DNA‐, rRNA‐ and mRNA‐based stable isotope probing of aerobic methanotrophs in lake sediment

Abstract

A stable isotope probing (SIP) approach was used to study aerobic methane-oxidizing bacteria (methanotrophs) in lake sediment. Oligotrophic Lake Stechlin was chosen because it has a permanently oxic sediment surface. 16S rRNA and the pmoA gene, which encodes a subunit of the methane monooxygenase enzyme, were analysed following the incubation of sediment with ¹³CH₄ and the separation of ¹³C-labelled DNA and RNA from unlabelled nucleic acids.
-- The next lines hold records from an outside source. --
(* ===== verification/Contacts.v ===== *)
(** * The list of contacts

    The handlers of [cashtab/src/components/Configure/Configure.js] for the list of
    contacts, which the page keeps beside the database and the state of the application.
    An exception in a handler leaves the page as it was; nobody waits for the promise. *)

From stdpp Require Import base tactics list gmap numbers strings.
From S2P Require Import Prelude JsFloat NodeBuffer JsString OpReturn WalletExternals WalletAddress Wallet ChronikUtils Validation App Settings Extension.
Import ChronikUtils Validation Settings.
Open Scope Z_scope.

(** ** Contacts *)
Module Contacts.

(** What the user is told. *)
Inductive message := Added (address : string) | Exists_ (address : string) | Removed (address : json) | NotStored | NotFound.

Record renameForm := mkRename { rn_shown : bool; rn_contact : json; rn_valid : option bool; rn_name : string }.
Record deleteForm := mkDelete { dl_shown : bool; dl_address : json; dl_valid : option bool; dl_text : string }.
(** The name and the address are also those of the saved wallet that is to be added. *)
Record manualForm := mkManual {
  mn_shown : bool; mn_savedShown : bool; mn_name : string; mn_address : string; mn_nameValid : option bool; mn_addressValid : option bool;
}.

(** [p_contactListArray] is [None] for [null] and [undefined].  [p_shared] says that the list
    of the state of the application is the same array: an element that is pushed or changed
    here is then changed there. *)
Record page := mkPage {
  p_contactListArray : option (list json);
  p_shared : bool;
  p_rename : renameForm;
  p_delete : deleteForm;
  p_manual : manualForm;
  p_told : list message;
}.

Definition initial : page :=
  mkPage (Some [JObject []]) false (mkRename false JNull None EmptyString) (mkDelete false JNull None EmptyString)
    (mkManual false false EmptyString EmptyString None None) [].

Definition set_list (l : option (list json)) (shared : bool) (p : page) : page := mkPage l shared (p_rename p) (p_delete p) (p_manual p) (p_told p).
Definition set_rename (f : renameForm → renameForm) (p : page) : page := mkPage (p_contactListArray p) (p_shared p) (f (p_rename p)) (p_delete p) (p_manual p) (p_told p).
Definition set_delete (f : deleteForm → deleteForm) (p : page) : page := mkPage (p_contactListArray p) (p_shared p) (p_rename p) (f (p_delete p)) (p_manual p) (p_told p).
Definition set_manual (f : manualForm → manualForm) (p : page) : page := mkPage (p_contactListArray p) (p_shared p) (p_rename p) (p_delete p) (f (p_manual p)) (p_told p).
Definition tell (m : message) (p : page) : page := mkPage (p_contactListArray p) (p_shared p) (p_rename p) (p_delete p) (p_manual p) (p_told p ++ [m]).

(** ** Elements *)

(** [element.name] of any element *)
Definition get (name : string) (element : json) : result json :=
  match element with
  | JNull | JUndefined => Throw (TypeError "Cannot read properties of null")
  | _ => Ok (Extension.prop name element)
  end.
The incubation with ¹³CH₄ was performed over a 4-day time-course and the pmoA genes and transcripts became progressively labelled such that approximately 70% of the pmoA genes and 80% of the transcripts were labelled at 96 h. The labelling of pmoA mRNA was quicker than pmoA genes, demonstrating that mRNA-SIP is more sensitive than DNA-SIP; however, the general rate of pmoA transcript labelling was comparable to that of the pmoA genes, indicating that the incorporation of ¹³C into ribonucleic acids of methanotrophs was a gradual process. Labelling of Betaproteobacteria was clearly seen in analyses of 16S rRNA by DNA-SIP and not by RNA-SIP, suggesting that cross-feeding of the ¹³C was primarily detected by DNA-SIP. In general, we show that the combination of SIP approaches provided valuable information about the activity and growth of the methanotrophic populations and the cross-feeding of methanotroph metabolites by other microorganisms.